Do Breast Implants Affect Breast Cancer Risk?

By Jeff Miller

by Jeffrey Norris The number of women choosing surgical breast implants for cosmetic reasons is skyrocketing, leading researchers and clinicians to wonder whether the implants affect the results of mammography screening and thereby increase a woman's risk of dying from breast cancer. The implants appear as a solid white mass on radiographic film, obscuring some breast tissue. In the first major effort to address this question, researchers - led by UCSF Comprehensive Cancer Center member Karla Kerlikowske, MD, and statistician Diana Miglioretti, PhD, from the Group Health Cooperative's Center for Health Studies in Seattle - used an extensive database containing mammogram results from 1.7 million women. The mammograms were collected from seven regional mammography registries across the United States. The researchers found 137 women with implants who had breast cancer, and matched them by age and other characteristics with 685 women without implants who had breast cancer.

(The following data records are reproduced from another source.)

Lemma machineShutdown_retired_witness :
  let t' := (machineShutdown {| tr_world := 0; tr_log := [] |} : Traced StateEffect Time * _).1 in
  Stopped "s4" ∈ tr_log t' ∧ ∃ out, PowerIs "s4" out ∈ tr_log t' ∧ TrimSpace out ≠ "Off".
Proof.
  cbv zeta.
  destruct (machineShutdown_retired 0 (machineShutdown {| tr_world := 0; tr_log := [] |} : Traced StateEffect Time * _).1
    (Ok []) [{| m_Serial := "s4"; m_Type := "boot"; m_IPv4Addr := "10.0.0.4"; m_State := "retired" |}] 0) as [Hs _];
    [runs|vm_compute; reflexivity|].
  assert (Stopped "s4" ∈ tr_log (machineShutdown {| tr_world := 0; tr_log := [] |} : Traced StateEffect Time * _).1) as Hx
    by (apply list_elem_of_In; vm_compute; tauto).
  split; [exact Hx|]. apply (Hs "s4" Hx).
Defined.

(** [s2] is judged unhealthy at 0 and half an hour later, and set an hour and a minute later. *)
Definition bad : gmap string string := {["s2" := "unhealthy"]}.
Definition history : list (Time * gmap string string * list machine) := [(0, bad, dc); (30 * Minute, bad, dc)].
Definition start : SW Time := ({| tr_world := 0; tr_log := [] |}, ∅).
Definition before : SW Time := (for_each history (pass_loop settings) start).1.
Definition after : SW Time := (pass_loop settings (61 * Minute, bad, dc) before).1.

Definition source : machineStateSource :=
  {| mss_serial := "s1"; mss_ipv4 := "10.0.0.1"; mss_serfStatus := Some (serf_status_of (member "10.0.0.1"));
     mss_alertStatus := None; mss_machineType := Some boot_type; mss_metrics := Some fine |}.
Lemma decideMachineStateCandidate_spec_witness :
  alive source ∧ failed_units source = Some "" ∧ hardware_ok source.
Proof.
  destruct (decideMachineStateCandidate_spec source) as (_ & _ & _ & [Hh _] & _); [intros a [=]|].
  destruct Hh as (? & _ & ? & ?); [vm_compute; reflexivity|]. auto.
Defined.

Definition cfg : config :=
  {| cf_ShutdownSchedule := ""; cf_MachineTypes := [Some {| mty_Name := "boot"; mty_MetricsCheckList := [];
       mty_GracePeriod := 0 |}];
     cf_AlertMonitor := Some {| al_AlertmanagerEndpoint := "http://am"; al_TriggerAlerts := [disk_lost] |} |}.
Lemma parseConfig_valid_witness :
  ∃ types, parseConfig cfg = Ok ("", types, cf_AlertMonitor cfg) ∧ types ≠ ∅ ∧
    ∀ name mt, types !! name = Some mt → mty_Name mt = name ∧ mty_GracePeriod mt ≠ 0.
Proof.
  eexists. split; [vm_compute; reflexivity|].
  edestruct (parseConfig_valid cfg) as (_ & _ & Hne & Ht & _); [vm_compute; reflexivity|].
  split; [exact Hne|exact Ht].
Defined.
End Witness.
Lemma did_need name v v' r :
  needContainerImageUpdate CurrentArtifacts mylrn name v = (v', r) → did v v' false false.
Proof. apply did_neutral. unfold needContainerImageUpdate, GetContainerTag, get. calm. Qed.
Lemma tools_neutral n d c b : emits (neutral svc) (install_tools CurrentArtifacts rt n d c b : M (OW W) unit).
Proof. unfold install_tools, Run. calm. Qed.
Lemma did_mkdir n m v v' r : os_MkdirAll n m v = (v', r) → did v v' false false.
Proof. apply did_neutral. calm. Qed.
Lemma did_record name v v' :
  RecordContainerTag CurrentArtifacts mylrn name v = (v', Ok tt) → did v v' true false.
Proof.
  unfold RecordContainerTag. intros (v1 & img & [-> _]%lift_ok & E)%bind_ok. simpl in E. unfold traced in E.
  destruct (etcd_put _ _ _) as [w1 r1]. injection E as <- ->. by eexists [_].
Qed.
Lemma did_replace name data mode v v' b : replaceFile name data mode v = (v', Ok b) → did v v' b false.
Proof.
  assert (∀ v v', write_file name data mode v = (v', Ok b) → b = true ∧ did v v' true false) as Hwrite.
  { clear. intros v v' (v1 & [] & E1 & E2)%bind_ok. split.
    - unfold deferred in E2. apply bind_ok in E2 as (v2 & x & Ex%attempt_ok & (v3 & [] & _ & E3)%bind_ok).
      destruct x as [e|b']; minv; done.
    - assert (did v v1 true false) as Hd.
      { simpl in E1. unfold traced in E1. destruct (os_OpenTrunc _ _ _) as [w1 r1]. injection E1 as <- ->. by eexists [_]. }
      apply (did_trans _ _ _ _ _ false false Hd). eapply did_neutral; [|exact E2]. calm. }
  unfold replaceFile. intros (v1 & x & E1 & E2)%bind_ok.
  assert (did v v1 false false) as Hd by (eapply did_neutral; [|exact E1]; calm).
  destruct x as [e|current].
  - destruct (IsNotExist e); [|minv]. apply Hwrite in E2 as [-> Hw]. by apply (did_trans _ _ _ _ _ _ _ Hd) in Hw.
  - case_bool_decide; simpl in E2; [by minv|].
    apply Hwrite in E2 as [-> Hw]. by apply (did_trans _ _ _ _ _ _ _ Hd) in Hw.
Qed.
Lemma did_restart v v' : RestartService svc v = (v', Ok tt) → did v v' false true.
Proof.
  unfold RestartService. intros (v1 & [] & E1 & (v2 & [] & E2 & E3)%bind_ok)%bind_ok.
  simpl in E1, E2, E3. unfold traced in *.
  destruct (cmd_Run _ (tr_world v)) as [w1 r1]. injection E1 as <- ->.
  destruct (cmd_Run _ _) as [w2 r2]. injection E2 as <- ->.
  destruct (cmd_Run _ _) as [w3 r3]. injection E3 as <- ->.
  eexists [_; _; _]. simpl. rewrite <-!app_assoc. split; [done|]. split; [done|].
  assert (restarted svc (Ran ["systemctl"; "restart"; svc +:+ ".service"] true) = true) as ->
    by (by apply bool_decide_eq_true_2).
  by rewrite !orb_true_r.
Qed.
Lemma did_leader ttl v v' :
  as_leader mylrn ttl (λ _, RestartService svc) v = (v', Ok tt) → did v v' false true.
Proof.
  unfold as_leader. intros (v1 & sess & E1 & E2)%bind_ok.
  apply did_ok_deferred in E2 as (v2 & E2 & Hd2); [|calm].
  apply bind_ok in E2 as (v3 & key & E3 & E4).
  apply did_ok_deferred in E4 as (v4 & E4 & Hd4); [|calm].
  apply did_neutral in E1; [|calm]. apply did_neutral in E3; [|calm]. apply did_restart in E4.
  exact (did_trans _ _ _ _ _ _ _ (did_trans _ _ _ _ _ _ _ E1 E3)
           (did_trans _ _ _ _ _ _ _ E4 (did_trans _ _ _ _ _ _ _ Hd4 Hd2))).
Qed.
Lemma did_need_record (tools : M (OW W) unit) name (need : bool) v v' :
  emits (neutral svc) tools →
  (if need then _ ← tools; RecordContainerTag CurrentArtifacts mylrn name else mret ()) v = (v', Ok tt) →
  did v v' need false.
Proof.
  intros Ht. destruct need; [|intros [-> _]%mret_inv; apply did_refl].
  intros (v1 & [] & E1%(did_neutral _ _ _ _ Ht) & E2%did_record)%bind_ok.
  by apply (did_trans _ _ _ _ _ _ _ E1) in E2.
Qed.
Lemma did_hw_files v v' b :
  replaceSetupHWFiles CurrentArtifacts rt v = (v', Ok b) → did v v' b false.
Proof.
  unfold replaceSetupHWFiles.
  intros (v1 & s & [-> _]%lift_ok & (v2 & [] & E2%did_mkdir & E3%did_replace)%bind_ok)%bind_ok.
  by apply (did_trans _ _ _ _ _ _ _ E2) in E3.
Qed.
Lemma did_serf_files lrns v v' b :
  replaceSerfFiles CurrentArtifacts rt lrns v = (v', Ok b) → did v v' b false.
Proof.
  unfold replaceSerfFiles.
  intros (v1 & s & [-> _]%lift_ok & (v2 & [] & E2%did_mkdir & (v3 & r1 & E3%did_replace & E)%bind_ok)%bind_ok)%bind_ok.
  apply bind_ok in E as (v4 & n & E4 & (v5 & ver & E5 & (v6 & ser & E6 & E)%bind_ok)%bind_ok).
  apply bind_ok in E as (v7 & c & [-> _]%lift_ok & (v8 & r2 & E8%did_replace & [-> [= ->]]%mret_inv)%bind_ok).
  apply did_neutral in E4; [|unfold GetOSName; calm].
  apply did_neutral in E5; [|unfold GetOSVersionID; calm].
  apply did_neutral in E6; [|unfold GetSerial; calm].
  pose proof (did_trans _ _ _ _ _ _ _ (did_trans _ _ _ _ _ _ _ E2 E3) (did_trans _ _ _ _ _ _ _
    (did_trans _ _ _ _ _ _ _ E4 E5) (did_trans _ _ _ _ _ _ _ E6 E8))) as Hd. done.
Qed.
Lemma did_promtail_files v v' b :
  replacePromtailFiles CurrentArtifacts mylrn rt v = (v', Ok b) → did v v' b false.
Proof.
  unfold replacePromtailFiles.
  intros (v1 & s & [-> _]%lift_ok & (v2 & [] & E2%did_mkdir & (v3 & r1 & E3%did_replace & E)%bind_ok)%bind_ok)%bind_ok.
  apply bind_ok in E as (v4 & c & [-> _]%lift_ok & (v5 & [] & E5%did_mkdir & E)%bind_ok).
  apply bind_ok in E as (v6 & r2 & E6%did_replace & [-> [= ->]]%mret_inv).
  exact (did_trans _ _ _ _ _ _ _ (did_trans _ _ _ _ _ _ _ E2 E3) (did_trans _ _ _ _ _ _ _ E5 E6)).
Qed.
End restarts.
(* ===== verification/OperatorWitness.v ===== *)
(** * The theorems about the steps at work

    A simulated boot server: an etcd, files in a map, and commands that succeed, except
    that systemctl may refuse to restart a service a given number of times. *)
From S2P Require Import Prelude GoStr GoTime Json Types Etcd Worlds Storage StorageProofs Watch Worker Cluster.
From S2P Require Import ClusterProofs ClusterSafety Updater GoNet Host Progs Operator OperatorTrace OperatorProofs.
From S2P Require Import OperatorCluster OperatorContents OperatorFiles.
Import V4.

Local Open Scope Z_scope.

(** Versions are dotted numbers. *)
Fixpoint atois (l : list string) : outcome (list Z) :=
  match l with [] => Ok [] | s :: l => n ← Atoi s; ns ← atois l; Ok (n :: ns) end.
Fixpoint numbers_compare (a b : list Z) : Z :=
  match a, b with
  | [], [] => 0
  | [], _ => -1
  | _, [] => 1
  | x :: a, y :: b => if x =? y then numbers_compare a b else Z.sgn (x - y)
  end.
#[export] Instance dotted_version : GoVersion := {
  GVersion := string * list Z;
  NewVersion s := ns ← atois (Split "." s); Ok (s, ns);
  Version_Equal a b := numbers_compare a.2 b.2 =? 0;
  Version_Compare a b := numbers_compare a.2 b.2;
  Version_Original a := a.1;
}.
(** JSON is YAML. *)
#[export] Instance flow_yaml : Yaml := { yaml_Marshal j := Ok (print j "") }.

Record HostState := {
  ho_files : gmap string string;
  ho_refusals : nat;             (* restarts that systemctl is going to refuse *)
  ho_members : list Member;      (* of the cluster of etcd *)
}.
Definition BootHost : Type := Sim * HostState.

Definition set_files (f : gmap string string) (h : BootHost) : BootHost :=
  (h.1, {| ho_files := f; ho_refusals := ho_refusals h.2; ho_members := ho_members h.2 |}).

#[export] Instance host_files : Files BootHost := {
  os_Stat n h := (h, match ho_files h.2 !! n with Some _ => Ok () | None => Err (ErrNotExist "no such file") end);
  os_ReadFile n h := (h, match ho_files h.2 !! n with Some d => Ok d | None => Err (ErrNotExist "no such file") end);
  os_OpenTrunc n _ h := (set_files (<[n := ""]> (ho_files h.2)) h, Ok ());
  file_Write n d h :=
    (set_files (<[n := default "" (ho_files h.2 !! n) +:+ d]> (ho_files h.2)) h, Ok ());
  file_Sync _ := mret ();
  file_Close _ := mret ();
  os_MkdirAll _ _ := mret ();
  os_Remove n h := (set_files (delete n (ho_files h.2)) h, Ok ());
  os_Rename a b h :=
    (set_files (match ho_files h.2 !! a with Some d => <[b := d]> (delete a (ho_files h.2)) | None => ho_files h.2 end) h, Ok ());
  os_Chown _ _ _ := mret ();
  os_CreateTemp p := mret (p +:+ "1");
}.
#[export] Program Instance host_files_laws : FilesLaws BootHost := { files h := ho_files h.2 }.
Next Obligation.
  intros n h h' r. simpl. intros [= <- <-]. split; [done|]. by destruct (ho_files h.2 !! n).
Qed.
Next Obligation. intros n m h h' r. simpl. by intros [= <- <-]. Qed.
Next Obligation. intros n d h h' r. simpl. intros [= <- <-] old Hold. simpl. by rewrite Hold. Qed.
Next Obligation. intros n h h' r. simpl. by intros [= <- <-]. Qed.
Next Obligation. intros n h h' r. simpl. by intros [= <- <-]. Qed.

#[export] Instance host_commands : Commands BootHost := {
  cmd_Run argv h :=
    match ho_refusals h.2 with
    | S n => if bool_decide ("restart" ∈ argv)
             then ((h.1, {| ho_files := ho_files h.2; ho_refusals := n; ho_members := ho_members h.2 |}),
                   Err (ErrMsg "exit status 1"))
             else (h, Ok ())
    | O => (h, Ok ())
    end;
  cmd_Output _ := mret ("active", None);
  cmd_RunInput _ _ := mret ();
}.
#[export] Instance host_clock : Clock BootHost := {
  clock_now := mret (1700000100 * Second);
  clock_after _ := mret true;
}.
#[export] Instance host_admin : EtcdAdmin BootHost := {
  etcd_NewClient _ _ := mret ();
  etcd_ClientClose := mret ();
  etcd_MemberList h := (h, Ok (ho_members h.2));
  etcd_MemberAdd _ h := (h, Ok (ho_members h.2, 1));
  etcd_MemberRemove _ := mret ();
  etcd_Status := mret "3.0.9";
  etcdutil_Config prefix endpoints cert key := JObj [("prefix", JStr prefix)];
}.
Definition leader_key := KeyWorkerLeader +:+ "1".
#[export] Instance host_sessions : Sessions BootHost := {
  Session := unit;
  NewSession _ := mret ();
  Session_Close _ := mret ();
  Session_Campaign _ _ _ := mret leader_key;
  Session_Resign _ := mret ();
}.
#[export] Instance host_uploads : Uploads BootHost := {
  sabakan_UploadContents _ := mret ();
  sabakan_UploadDHCPJSON := mret ();
  cke_UploadContents _ := mret ();
  cke_SetCKETemplate := mret ();
  cke_UpdateResources := mret ();
}.
#[export] Instance host_http : Http BootHost := { http_Do _ _ := mret 200; http_Body := mret "" }.
#[export] Instance host_github : GitHubAssets BootHost := { gh_ListAssets _ _ _ := mret ([], 0) }.
#[export] Instance host_process : Process BootHost := { os_Exit _ := mret () }.
#[export] Instance host_extends : CallsExtend (W := BootHost).
Proof. split; intros; intros w w' r [= <- <-]; done. Qed.

(** ** Boot servers 0 and 1 in an update *)
Definition image (name : string) : ContainerImage :=
  {| img_Name := name; img_Repository := "ghcr.io/cybozu/" +:+ name; img_Tag := "1.0.1"; img_Private := false |}.
Definition artifacts : ArtifactSet :=
  {| as_Images := map image ["etcd"; "promtail"; "setup-hw"; "sabakan"; "serf"; "vault"]; as_Debs := [];
     as_OSImage := {| os_Channel := "stable"; os_Version := "1" |} |}.
Definition docker : dockerRuntime := {| dcTest := false |}.
Definition upd : UpdateRequest :=
  {| req_Version := "1.0.0"; req_Servers := Some [0; 1]; req_Stop := false; req_StartedAt := 1700000000 * Second |}.
Definition members3 : list Member :=
  map (λ n, {| mb_Name := "boot-" +:+ Itoa n; mb_ID := 100 + n; mb_PeerURLs := [] |}) [0; 1; 2].
Definition host (refusals : nat) : OW BootHost :=
  {| tr_world := ({| sim_log := [[EvPut leader_key "0"]]; sim_env := []; sim_fail := [] |},
                  {| ho_files := {[ServiceFile VaultService := "[Unit]"]}; ho_refusals := refusals; ho_members := members3 |});
     tr_log := [] |}.
Definition run (lrn step : Z) (v : OW BootHost) : OW BootHost * outcome unit :=
  RunStep artifacts lrn docker 10 upd step v.

Definition base : Log := [[EvPut KeyCurrent "request"]].
Definition turn (lrn : Z) : Label := LEvent lrn None [].
(** Both workers run steps 1 to 4. *)
Definition to_step_4 : list Label :=
  [LStart 0 []; LStart 1 []] ++ map turn (concat (repeat [0; 0; 1; 1] 4)).
Definition updating : Cluster := default (initial upd base) (exec_all to_step_4 (initial upd base)).

Lemma updating_reachable : reachable upd base updating.
Proof.
  unfold updating. destruct (exec_all to_step_4 (initial upd base)) as [c|] eqn:E; [|vm_compute in E; discriminate].
  assert (Forall label_ok to_step_4) as Hl by repeat constructor.
  simpl. assert (reachable upd base (initial upd base)) as Hc by apply reach_initial.
  revert Hl Hc E. generalize to_step_4 (initial upd base). intros l. induction l as [|lb l IH]; intros c0 Hl Hc E.
  - by injection E as <-.
  - apply Forall_cons in Hl as [Hlb Hl]. cbn [exec_all] in E. destruct (exec lb c0) as [c1|] eqn:E1; [|done].
    apply (IH c1); [done|by eapply reach_step|done].
Qed.

Definition effects_of (ran : list (Z * Z * bool)) : list (Z * OpEffect) :=
  concat (map (λ '(lrn, step, _), map (pair lrn) (tr_log (run lrn step (host 0)).1)) ran).
Lemma realised_effects ran :
  forallb (λ '(lrn, step, ok), eqb ok (is_ok (run lrn step (host 0)).2)) ran = true →
  realised (W := BootHost) artifacts docker upd ran (effects_of ran).
Proof.
  induction ran as [|[[lrn step] ok] ran IH] using rev_ind; [intros; apply realised_nil|].
  rewrite forallb_app. intros [Hran Hok]%andb_true_iff. simpl in Hok. apply andb_true_iff in Hok as [Hok%eqb_prop _].
  unfold effects_of. rewrite map_app, concat_app. simpl. rewrite app_nil_r.
  rewrite Hok. eapply (realised_step _ _ _ ran _ lrn step 10 (host 0)); [by apply IH|done|].
  apply surjective_pairing.
Qed.


(** Step 13 on boot server 0 uploads and records; then boot server 1 has nothing to do. *)
Lemma contents_step_recorded_witness :
  (run 0 13 (host 0)).2 = Ok tt ∧
  ((∃ es, moved (host 0) (run 0 13 (host 0)).1 es ∧ inactive SabakanService es) ∨
   ∃ l, view (host 0) `prefix_of` l ∧ l `prefix_of` view (run 0 13 (host 0)).1 ∧
        contents_at KeyCKEContents l = Some (contents_status "1.0.0" true)).
Proof.
  split; [vm_compute; reflexivity|].
  apply (contents_step_recorded artifacts 0 docker 10 upd 13 CKEContents KeyCKEContents SabakanService
           (host 0) (run 0 13 (host 0)).1).
  - reflexivity.
  - reflexivity.
  - vm_compute. reflexivity.
Defined.

Definition after_upload : OW BootHost := {| tr_world := tr_world (run 0 13 (host 0)).1; tr_log := [] |}.
Lemma contents_step_decided_witness :
  ∃ es, moved after_upload (run 1 13 after_upload).1 es ∧ (∀ ok, Uploaded CKEContents ok ∉ es) ∧
        ((run 1 13 after_upload).2 = Ok tt → true = true ∨ inactive SabakanService es).
Proof.
  apply (contents_step_decided artifacts 1 docker 10 upd 13 CKEContents KeyCKEContents SabakanService true
           after_upload (run 1 13 after_upload).1).
  - reflexivity.
  - apply surjective_pairing.
  - intros l H1 H2. assert (view after_upload = view (run 1 13 after_upload).1) as E by (vm_compute; reflexivity).
    rewrite <-E in H2. replace l with (view after_upload); [vm_compute; reflexivity|].
    destruct H1 as [k1 ->], H2 as [k2 H2]. rewrite <-app_assoc in H2. apply (f_equal length) in H2.
    rewrite !length_app in H2. destruct k1; [by rewrite app_nil_r|simpl in H2; lia].
Defined.

Lemma replaceFile_spec_witness :
  (replaceFile "/etc/serf.conf" "{}" mode_644 (tr_world (host 0))).2 = Ok true ∧
  files (replaceFile "/etc/serf.conf" "{}" mode_644 (tr_world (host 0))).1 =
    <["/etc/serf.conf" := "{}"]> (files (tr_world (host 0))).
Proof.
  split; [vm_compute; reflexivity|].
  apply (replaceFile_spec "/etc/serf.conf" "{}" mode_644 (tr_world (host 0)) _ (Ok true)).
  rewrite (surjective_pairing (replaceFile _ _ _ _)). f_equal.
Defined.

(** Boot server 2 has left: its member is removed. *)
Lemma removeEtcdMembers_spec_witness :
  ∃ es, tr_log (removeEtcdMembers upd (host 0)).1 = [] ++ es ∧
    (∀ id, MemberRemoved id ∈ es → ∃ m, m ∈ members3 ∧ mb_ID m = id ∧ ¬ server_member [0; 1] (mb_Name m)) ∧
    (Ok tt = Ok tt → ∀ m, m ∈ members3 → server_member [0; 1] (mb_Name m) ∨ MemberRemoved (mb_ID m) ∈ es).
Proof.
  apply (removeEtcdMembers_spec upd (host 0) (host 0) (removeEtcdMembers upd (host 0)).1 members3 (Ok tt)).
  - vm_compute. reflexivity.
  - vm_compute. reflexivity.
Defined.

Lemma restart_iff_changed_witness :
  (run 0 5 (host 0)).2 = Ok tt ∧
  ∃ es, tr_log (run 0 5 (host 0)).1 = [] ++ es ∧ existsb (restarted SetupHWService) es = existsb changes es.
Proof.
  split; [vm_compute; reflexivity|].
  apply (restart_iff_changed artifacts 0 docker 10 upd 5 SetupHWService (host 0)).
  - reflexivity.
  - vm_compute. reflexivity.
Defined.

(** When systemctl refuses the restart in step 5, the step fails; tried again, it
    succeeds without restarting the service, whose file and tag are up to date. *)
Definition refused : OW BootHost := (run 0 5 (host 1)).1.
Lemma restart_forgotten :
  (∃ e, (run 0 5 (host 1)).2 = Err e) ∧ (run 0 5 refused).2 = Ok tt ∧
  tr_log (run 0 5 refused).1 = tr_log refused ∧
  existsb (restarted SetupHWService) (tr_log (run 0 5 refused).1) = false.
Proof. split; [eexists; vm_compute; reflexivity|]. split_and!; vm_compute; reflexivity. Qed.

(** An etcd cluster older than 3.1.0: [tryWait] reports neither a client nor an error,
    so the wait ends with a nil client, which the step that adds a member dereferences. *)
Lemma old_etcd_nil_client :
  (WaitEtcdForVault 1 (tr_world (host 0))).2 = Ok None ∧
  (addEtcdMember artifacts 3 docker 1 (host 0)).2 = Panic "nil pointer dereference".
Proof. split; vm_compute; reflexivity. Qed.

(** Asked to install a package in the background without environment values, the command
    is the one of the foreground. *)
Lemma background_needs_env file : deb_command file true None = deb_command file false None.
Proof. reflexivity. Qed.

In the United States, plastic surgeons performed 334,052 breast augmentations in 2004. That's up 19 percent from 280,401 in 2003, and more than a tripling from 101,176 in 1997. Breast augmentation is now more popular than nose reshaping, according to these figures, the latest available from the American Society for Aesthetic Plastic Surgery.
The researchers found that screening mammography failed to reveal 55 percent of breast cancers in women with implants, versus 37 percent among women without implants (JAMA, January 28, 2004, pp. 442-450). Although mammography performed worse for women with implants, both failure rates are high. This is because women with implants are younger on average than the greater population of women who undergo screening. Younger women have denser breasts - making tumors harder to see on mammograms - and tumors that occur in younger women commonly grow faster and may become diagnosed clinically after a normal result on a screening mammography examination. Notably, the study revealed that even though more cancers were initially missed, women with implants were not diagnosed with more advanced stages of cancer. "Women who choose to get implants may be more body-conscious and more likely to detect tumors on their own," Kerlikowske speculates. Even though the screening exam does not perform as well for women with implants, mammography still detects many cancers in this group. On the other hand, mammography is not completely accurate for women with or without implants - so a woman who finds a breast lump should call her physician right away, even if she recently has had a mammogram. It already is standard procedure to manipulate the breast and implant during mammography, in an effort to move the implant out of the way, but some breast tissue remains out of view, even on these "implant displacement" images. Miglioretti hopes to launch a new analysis to determine whether the location of breast implants affects mammography outcomes. People also wonder whether the type of implant matters. "Radiologists I talked with said that it should not make any difference whether it is silicone or saline," Miglioretti says. "But I will examine this if we go forward with another study."